Conservation Finance
Innovative financial instruments in support of positive environmental outcomes will always have a home in this newsletter. Combined with the hidden economic incentives of conservation, it’s the reason I began writing down my thoughts here in the first place. Recently, the Paulson Institute (the namesake of former US treasury secretary and CEO of Goldman Sachs, Henry Paulson Jr.) released a report setting the annual global funding gap for achieving biodiversity goals at around $700 Billion. Additionally, the study also reveals that governments spend about $500 Billion in investments that adversely affect biodiversity each year (so $1.2T net negative). Having a goal is an important step and I applaud them for working towards a “number” that can motivate the metric driven institutional investment markets. We need to speak each other’s language and this is a great step. Check out the full report here.
Impossible Data
When we think about data being gathered in National Parks and public lands we often point to metrics that have long been documented and studied: visitor use fees and the routine behaviors or transactions where information is exchanged for entrance to an area, campground, or access to a fishing or hunting license. Hard data. Some layers of information have been added recently, including the number of vehicles through an entrance gate or people in a visitor center at certain times using human or automated counting methods. Some parks have even begun visitor surveys to gauge attitudes and experience level. But these are costly, human intensive, and a bit of a nuisance where traffic and congestion are at all time highs. Relatively speaking, the data we have on public land visitors is very limited. Paraphrasing a retired former superintendent of Yellowstone National Park (Dan Wenk):
“We know more about the animals inside this park than the 4 million humans that enter it”.

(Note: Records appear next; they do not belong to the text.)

Lemma optimizeBlock_cases b fuel : forall st, (blockLen st b < fuel)%nat ->
  match optimizeBlock ub fuel b st with
  | Done st' => exists st1, algebraic_optimizations b st1 = (false, st1) /\
      constant_folding ub b st1 = Done (false, st1) /\ st' = snd (strength_reduction b st1)
  | Exited => True
  | OutOfFuel => False
  end.
Proof.
  induction fuel as [|fuel IH]; intros st Hf; [lia|]. cbn [optimizeBlock].
  pose proof (runPasses_cases b st) as Hr. destruct (runPasses ub b st) as [[[] st1]| |]; cbn [obind].
  - apply IH. lia.
  - by exists st.
  - done.
  - done.
Qed.

(** A pass that changes nothing has found nothing to do. *)
Lemma algebraicLoop_none b n : forall k st, (blockLen st b <= k + n)%nat ->
  fst (algebraicLoop n b k false st) = false ->
  forall j i op w v1 v2 vs, (k <= j)%nat -> instAt (st_func st) b j = Some i ->
  i_op i = Binary op -> i_type i = Some w -> i_ops i = v1 :: v2 :: vs -> algebraicRule w op v1 v2 = None.
Proof.
  induction n as [|n IH]; intros k st Hlen Hno j i op w v1 v2 vs Hj Hi Eop Et Eo.
  { unfold instAt, blockLen in *. destruct (st_func st !! b) as [l|]; [|done]. simpl in *.
    apply lookup_lt_Some in Hi. lia. }
  cbn [algebraicLoop] in Hno. destruct (decide (j = k)) as [->|Hne].
  - rewrite Hi in Hno. unfold asBinary in Hno. rewrite Eop, Et, Eo in Hno.
    destruct (algebraicRule w op v1 v2) as [v|]; [|done]. exfalso.
    match goal with H : fst (algebraicLoop n b k true ?s) = false |- _ =>
      pose proof (algebraicLoop_progress b n k true s) as [_ Hp]; rewrite H in Hp end.
    destruct Hp as [[? _]|[? _]]; done.
  - assert (Hk : (S k <= j)%nat) by lia. assert (Hl : (blockLen st b <= S k + n)%nat) by lia.
    destruct (instAt (st_func st) b k) as [i'|] eqn:Hik.
    + assert (Hrest : fst (algebraicLoop n b (S k) false st) = false ->
        algebraicRule w op v1 v2 = None) by (intros Hr; by apply (IH (S k) st Hl Hr j i op w v1 v2 vs)).
      destruct (asBinary i'); [|by apply Hrest]. destruct (i_type i'); [|by apply Hrest].
      destruct (i_ops i') as [|u1 [|u2 us]]; [by apply Hrest..|].
      destruct (algebraicRule _ _ u1 u2) as [v|]; [|by apply Hrest]. exfalso.
      match goal with H : fst (algebraicLoop n b k true ?s) = false |- _ =>
        pose proof (algebraicLoop_progress b n k true s) as [_ Hp]; rewrite H in Hp end.
      destruct Hp as [[? _]|[? _]]; done.
    + exfalso. unfold instAt in *. destruct (st_func st !! b) as [l|]; [|done]. simpl in *.
      apply lookup_lt_Some in Hi. apply lookup_ge_None in Hik. lia.
Qed.

End Driver.

(** ** Theorems about the passes *)

Section Claims.
Context `{LocalOptsLaws}.
Variable ub : Z -> Z -> Z.
Variable targ : value -> option Z.
Variable ext : value -> option Z.
Variable World : Type.
Variable other : opcode -> option Z -> nat -> World -> list (option Z) -> option (option Z * World).

(** C9: Algebraic optimization preserves the meaning of every well-formed block,
    whatever the other instructions do: if the block runs to its end from some
    environment and memory, the optimized block does too, with the same final
    memory, and every value of the function reads the same through the
    renaming that was applied to the other blocks. *)
Theorem algebraic_preserves b st l : st_func st !! b = Some l -> wfBlock targ (st_next st) l ->
  preserved ext World other b st (snd (algebraic_optimizations b st)).
Proof. intros Hl Hwf. apply (algebraicLoop_preserved ub targ). by exists l. Qed.
Lemma use_empty_spec bd v b i : use_empty F bd v = true -> b ∈ f_blocks F -> i ∈ bd b -> v ∉ i_ops i.
Proof.
  intros Hu Hb Hi. unfold use_empty in Hu. rewrite forallb_forall in Hu.
  specialize (Hu b ltac:(by apply list_elem_of_In)). rewrite forallb_forall in Hu.
  specialize (Hu i ltac:(by apply list_elem_of_In)). by rewrite negb_true_iff, bool_decide_eq_false in Hu.
Qed.

Lemma without_cons id gone b : without (id :: gone) b = filter (fun i => i_id i <> id) (without gone b).
Proof.
  unfold without. rewrite list_filter_filter. apply list_filter_iff.
  intros i. rewrite not_elem_of_cons. tauto.
Qed.

Lemma erase_step gone bd b k : erased gone bd -> b ∈ f_blocks F -> k ∈ bd0 b ->
  alwaysLive mayHaveSideEffects k = false -> use_empty F bd (i_val k) = true ->
  erased (i_id k :: gone) (eraseFromParent b k bd).
Proof.
  intros He Hb Hk Hl Hu. assert (Hsub : forall c i, i ∈ eraseFromParent b k bd c -> i ∈ bd c).
  { intros c i. unfold eraseFromParent. case_decide; [|done]. by intros [_ ?]%list_elem_of_filter. }
  split.
  - intros c Hc. unfold eraseFromParent. rewrite without_cons, <- (er_body _ _ He c Hc).
    case_decide as E; [done|]. symmetry. apply filter_keeps. intros i Hi Eid.
    rewrite (er_body _ _ He c Hc) in Hi. apply list_elem_of_filter in Hi as [_ Hi].
    apply E. by apply (Hunique c b i k).
  - intros id [->|Hid]%elem_of_cons; [by exists b, k|by apply (er_pure _ _ He)].
  - intros id c i Hid Hc Hi. apply Hsub in Hi. apply elem_of_cons in Hid as [->|Hid].
    + by apply (use_empty_spec bd (i_val k) c i).
    + by apply (er_unused _ _ He id c).
Qed.

Lemma deleteAll_erased b dead : forall gone bd, b ∈ f_blocks F ->
  (forall k, k ∈ dead -> k ∈ bd0 b /\ alwaysLive mayHaveSideEffects k = false) ->
  erased gone bd -> exists gone', erased gone' (deleteAll F b dead bd).
Proof.
  induction dead as [|k dead IH]; intros gone bd Hb Hd He; [by exists gone|]. unfold deleteAll. cbn [foldl].
  destruct (Hd k) as [Hk Hl]; [by left|]. destruct (use_empty F bd (i_val k)) eqn:Hu.
  - apply (IH (i_id k :: gone)); [done| |by apply erase_step]. intros j Hj. apply Hd. by right.
  - apply (IH gone); [done| |done]. intros j Hj. apply Hd. by right.
Qed.

Lemma deleteBlocks_erased domain (out : DataFlowResult V value) blocks : forall gone bd m,
  (forall b, b ∈ blocks -> b ∈ f_blocks F) -> erased gone bd ->
  exists gone', erased gone' (snd (deleteBlocks mayHaveSideEffects F domain out blocks m bd)).
Proof.
  induction blocks as [|b blocks IH]; intros gone bd m Hb He; [by exists gone|]. cbn [deleteBlocks].
  assert (Hbf : b ∈ f_blocks F) by (apply Hb; by left).
  destruct (deleteAll_erased b (deleteSet mayHaveSideEffects domain out
    (br_in (map_get BlockResult0 (result out) b)) (bd b)) gone bd Hbf) as [gone1 He1]; [|done|].
  - intros k Hk. apply list_elem_of_filter in Hk as [(Hl & _) Hk]. split; [|done].
    apply list_elem_of_In, in_rev, list_elem_of_In in Hk. rewrite (er_body _ _ He b Hbf) in Hk.
    by apply list_elem_of_filter in Hk as [_ Hk].
  - apply (IH gone1); [|done]. intros c Hc. apply Hb. by right.
Qed.

End Deleted.

(** ** Deleting without changing the meaning *)

Section Meaning.
Variable ext : value -> option Z.
Variable World : Type.
Variable other : opcode -> option Z -> nat -> World -> list (option Z) -> option (option Z * World).

(** Environments that agree except on deleted instructions. *)
Definition agree (gone : list nat) (e1 e2 : gmap nat Z) : Prop :=
  forall v, (forall id, id ∈ gone -> v <> VInst id) -> eval ext e1 v = eval ext e2 v.

Lemma exec_without gone l : forall e1 e2 m e1' m', agree gone e1 e2 ->
  (forall i, i ∈ l -> i_id i ∈ gone -> forall e m e' m', execInst ext World other (e, m) i = Some (e', m') -> m' = m) ->
  (forall i id, i ∈ l -> i_id i ∉ gone -> id ∈ gone -> VInst id ∉ i_ops i) ->
  execBlock ext World other (e1, m) l = Some (e1', m') ->
  exists e2', execBlock ext World other (e2, m) (filter (fun i => i_id i ∉ gone) l) = Some (e2', m') /\
    agree gone e1' e2'.
Proof.
  induction l as [|i l IH]; intros e1 e2 m e1' m' Ha Hpure Hun Hx.
  { cbn in Hx. injection Hx as <- <-. by exists e2. }
  cbn [execBlock] in Hx.
  destruct (execInst ext World other (e1, m) i) as [[ea ma]|] eqn:Ei; [|done]. simpl in Hx.
  assert (Hpure' : forall j, j ∈ l -> i_id j ∈ gone -> forall e m e' m',
    execInst ext World other (e, m) j = Some (e', m') -> m' = m) by (intros j Hj; apply Hpure; by right).
  assert (Hun' : forall j id, j ∈ l -> i_id j ∉ gone -> id ∈ gone -> VInst id ∉ i_ops j)
    by (intros j id Hj; apply Hun; by right).
  destruct (decide (i_id i ∈ gone)) as [Hg|Hg].
  - rewrite filter_cons_False by tauto. pose proof (Hpure i ltac:(by left) Hg _ _ _ _ Ei) as ->.
    apply execInst_result in Ei as (r & -> & _). apply (IH _ e2 m e1' m') with (4 := Hx); try done.
    intros v Hv. rewrite eval_setResult by by apply Hv. by apply Ha.
  - rewrite filter_cons_True by done. cbn [execBlock].
    apply execInst_result in Ei as (r & -> & Hs). specialize (Hs e2 (fun v => v)).
    replace (substI (fun v => v) i) with i in Hs
      by (unfold substI; rewrite map_id; by destruct i).
    rewrite Hs.
    + simpl. apply (IH _ (setResult e2 (i_id i) r) ma e1' m') with (4 := Hx); try done.
      intros v Hv. destruct (decide (v = VInst (i_id i))) as [->|Hne].
      * apply eval_setResult_eq. by apply Ha.
      * rewrite !eval_setResult by done. by apply Ha.
    + intros _ v Hv. apply Ha. intros id Hid ->. by apply (Hun i id ltac:(by left) Hg Hid).
Qed.

End Meaning.

Section Claims.
Context {V : Type} `{BitVectorAPI V}.
Variable mayHaveSideEffects : inst -> bool.
Variable F : Function.
Variable bd : blk -> list inst.

Lemma runOnFunction_erased fuel m bd' : CFGLaws F -> SSAForm bd F ->
  runOnFunction (V := V) mayHaveSideEffects fuel F bd = Done (m, bd') ->
  exists gone, erased mayHaveSideEffects F bd gone bd'.
Proof.
  intros HF HS. unfold runOnFunction. rewrite obind_Done. intros (out & _ & [= E]).
  assert (Hu : forall b b' i i', b ∈ f_blocks F -> b' ∈ f_blocks F -> i ∈ bd b -> i' ∈ bd b' ->
    i_id i = i_id i' -> b = b' /\ i = i').
  { intros b b' i i' Hb Hb' Hi Hi' Eid. apply (ssa_unique _ _ HS); try done. unfold i_val. by rewrite Eid. }
  destruct (deleteBlocks_erased mayHaveSideEffects F bd Hu (computeDomain bd F) out (f_po F) [] bd false)
    as [gone He].
  - intros b Hb. apply (reachable_in_blocks F HF). by apply (cfg_po F HF).
  - apply erased_start.
  - exists gone. by rewrite E in He.
Qed.
(* ===== verification/LICM.v ===== *)
(** * Loop-invariant code motion: asst3/LICM/LoopInvariantCodeMotion.cpp *)

From stdpp Require Import gmap list strings.
From Stdlib Require Import ZArith.
From S2P Require Import Prelude LLVM IR Dataflow DataflowTheory DataflowRun MustAnalysis Examples Dominance DomTree.

Module LICM.

(** What the pass asks of LLVM's loop analyses about the loop [L]:
    [getLoopPreheader()], [getBlocks()] (header first), and whether
    [LI.getLoopFor(b)] is [L] itself rather than a loop nested in it. *)
Record Loop := mkLoop {
  lp_preheader : option blk;
  lp_blocks : list blk;
  lp_innermost : blk -> bool
}.

Section Pass.
Context {V : Type} `{BitVectorAPI V}.

(** llvm/Analysis/ValueTracking.h and [Instruction::mayReadFromMemory]. *)
Variable isSafeToSpeculativelyExecute : inst -> bool.
Variable mayReadFromMemory : inst -> bool.

Abbreviation body := (blk -> list inst).

(** [L->contains(op_inst)]: the instruction is in one of the loop's blocks. *)
Definition contains (L : Loop) (bd : body) (v : value) : bool :=
  existsb (fun b => existsb (fun i => bool_decide (i_val i = v)) (bd b)) (lp_blocks L).

(** [isInvariant(L, invStmts, inst)] *)
Definition isInvariant (L : Loop) (bd : body) (invStmts : list inst) (insn : inst) : bool :=
  if negb (isSafeToSpeculativelyExecute insn) || mayReadFromMemory insn
     || bool_decide (i_op insn = LandingPad)
  then false
  else
    forallb (fun op =>
      if isInstruction op then
        negb (contains L bd op && negb (bool_decide (op ∈ map i_val invStmts)))
      else true) (i_ops insn).

(** The loop over the instructions of one block. *)
Definition collectBlock (L : Loop) (bd : body) (invStmts : list inst) (l : list inst) : list inst :=
  foldl (fun inv insn => if isInvariant L bd inv insn then inv ++ [insn] else inv) invStmts l.

(** The depth-first traversal.  The worklist is a stack, its top first; the
    result is [None] when the function returns false from inside the loop. *)
Fixpoint traverse (fuel : nat) (L : Loop) (bd : body) (heap : list DomTreeNode)
    (worklist : list nat) (invStmts : list inst) : outcome (option (list inst)) :=
  match fuel with
  | O => OutOfFuel
  | S fuel' =>
      match worklist with
      | [] => Done (Some invStmts)
      | n :: worklist =>
          match heap !! n with
          | None => Exited
          | Some nd =>
              match n_block nd with
              | None => Done None
              | Some b =>
                  if negb (lp_innermost L b) then Done None
                  else
                    traverse fuel' L bd heap (rev (children nd) ++ worklist)
                      (collectBlock L bd invStmts (bd b))
              end
          end
      end
  end.

(** [inst->moveBefore(&preheader->back())] *)
Definition moveBefore (preheader : blk) (insn : inst) (bd : body) : body :=
  let bd := fun b => filter (fun i => i_id i <> i_id insn) (bd b) in
  fun b => if decide (b = preheader)
           then take (length (bd b) - 1) (bd b) ++ insn :: drop (length (bd b) - 1) (bd b)
           else bd b.

Definition hoist (preheader : blk) (invStmts : list inst) (bd : body) : body :=
  foldl (fun bd insn => moveBefore preheader insn bd) bd invStmts.

(** [LICM::runOnLoop] on a loop of function [F]: the returned flag and the new
    body.  Visiting each node once takes one round per node and one to stop. *)
Definition runOnLoop (fuel : nat) (F : Function) (L : Loop) (bd : body) : outcome (bool * body) :=
  match lp_preheader L with
  | None => Done (false, bd)
  | Some preheader =>
      obind (computeDom (V := V) fuel F) (fun dominanceResult =>
      obind (computeIdom dominanceResult) (fun idom =>
      let '(heap, tree) := getDominanceTree idom (lp_blocks L) in
      obind (traverse (S (length heap)) L bd heap (match t_root tree with Some r => [r] | None => [] end) [])
        (fun r =>
      match r with
      | None => Done (false, bd)
      | Some invStmts =>
          Done (negb (bool_decide (invStmts = [])), hoist preheader invStmts bd)
      end)))
  end.

(** ** The invariant statements *)

(** Each statement's operands are computed outside the loop or by an earlier
    statement, and it may be executed at any time. *)
Definition wellOrdered (L : Loop) (bd : body) (inv : list inst) : Prop :=
  forall pre i post, inv = pre ++ i :: post ->
    isSafeToSpeculativelyExecute i = true /\ mayReadFromMemory i = false /\ i_op i <> LandingPad /\
    forall v, v ∈ i_ops i -> isInstruction v = true -> contains L bd v = true -> v ∈ map i_val pre.

Lemma isInvariant_spec L bd inv i : isInvariant L bd inv i = true <->
  isSafeToSpeculativelyExecute i = true /\ mayReadFromMemory i = false /\ i_op i <> LandingPad /\
  forall v, v ∈ i_ops i -> isInstruction v = true -> contains L bd v = true -> v ∈ map i_val inv.
Proof.
  unfold isInvariant. destruct (isSafeToSpeculativelyExecute i) eqn:Es; cbn [negb orb]; [|naive_solver].
  destruct (mayReadFromMemory i) eqn:Em; cbn [negb orb]; [naive_solver|].
  case_bool_decide as El; [naive_solver|]. rewrite forallb_forall. split.
  - intros Hf. split; [done|]. split; [done|]. split; [done|]. intros v Hv Hi Hc.
    specialize (Hf v ltac:(by apply list_elem_of_In)). rewrite Hi, Hc in Hf. cbn [andb] in Hf.
    by rewrite negb_involutive, bool_decide_eq_true in Hf.
  - intros (_ & _ & _ & Hf) v Hv. apply list_elem_of_In in Hv. destruct (isInstruction v) eqn:Hi; [|done].
    destruct (contains L bd v) eqn:Hc; [|done]. cbn [andb]. rewrite negb_involutive, bool_decide_eq_true. by apply Hf.
Qed.

Lemma wellOrdered_snoc L bd inv i : wellOrdered L bd inv -> isInvariant L bd inv i = true ->
  wellOrdered L bd (inv ++ [i]).
Proof.
  intros Hw Hi pre k post E. destruct post as [|p post _] using rev_ind.
  - apply app_inj_tail in E as [-> ->]. by apply isInvariant_spec.
  - rewrite app_comm_cons, app_assoc in E. apply app_inj_tail in E as [-> _]. by apply (Hw pre k post).
Qed.

Lemma collectBlock_ordered L bd l : forall inv, wellOrdered L bd inv ->
  wellOrdered L bd (collectBlock L bd inv l) /\
  exists new, collectBlock L bd inv l = inv ++ new /\ forall i, i ∈ new -> i ∈ l.
Proof.
  induction l as [|i l IH]; intros inv Hw; unfold collectBlock; cbn [foldl].
  { split; [done|]. exists []. rewrite app_nil_r. split; [done|]. intros k Hk. by apply not_elem_of_nil in Hk. }
  destruct (isInvariant L bd inv i) eqn:Ei.
  - destruct (IH (inv ++ [i])) as (Hw' & new & E & Hn); [by apply wellOrdered_snoc|].
    split; [done|]. exists (i :: new). split; [unfold collectBlock in E; rewrite E; by rewrite <- app_assoc|].
    intros k [->|Hk]%elem_of_cons; [by left|right; by apply Hn].
  - destruct (IH inv Hw) as (Hw' & new & E & Hn). split; [done|]. exists new. split; [done|].
    intros k Hk. right. by apply Hn.
Qed.

End Pass.

End LICM.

But what if data could be scraped from each and every individual that enters the park or natural area, anonymously and privately, via a mobile device? That is exactly what a team of researchers did in South Africa recently. Imagine the data: photos, emojis, precise location, routes, hotel stays, popular restaurants, weather etc. that could be studied and overlaid with existing data sets? Is that useful to the managers of these resources? Impossible Data - no more.
photo: National Park Service
Technology
One of my favorite annual rituals that has come out of the department of interior has to be “Fat Bear Week” in Katmai National Park, Alaska. What started as an innocent webcam, streaming the bears in their natural habitat, filling their tummies with salmon to prepare for winter, has now become a global phenomenon. Viewers are asked to vote for the bears they think have grown (plumped up) the most (in true bracket madness fashion) and scientists verify this with, wait for it, LIDAR technology. Simply amazing. After all, it’s hard to get these hungry bears on a scale.
photo source: lidarnews.com
TWIB Notes:
Storytelling and marketing are as important to an NGO for raising money and affinity as it is for Coca-Cola to sell cans of delicious soda. But unlike corporations, the resources are limited. This new partnership provides non-profits with access to professional creative resources to advance their mission.
Here at Interior Analytics we applaud and support the Corporate Social Responsibility movement. But it is important to understand where it falls short and how to examine its true objectives and outcomes within a company. Honesty and transparency is OK after all. Here is a unique take from the head of CSR at Kathmandu, Gary Shaw, calling bullshit on corporate social responsibility.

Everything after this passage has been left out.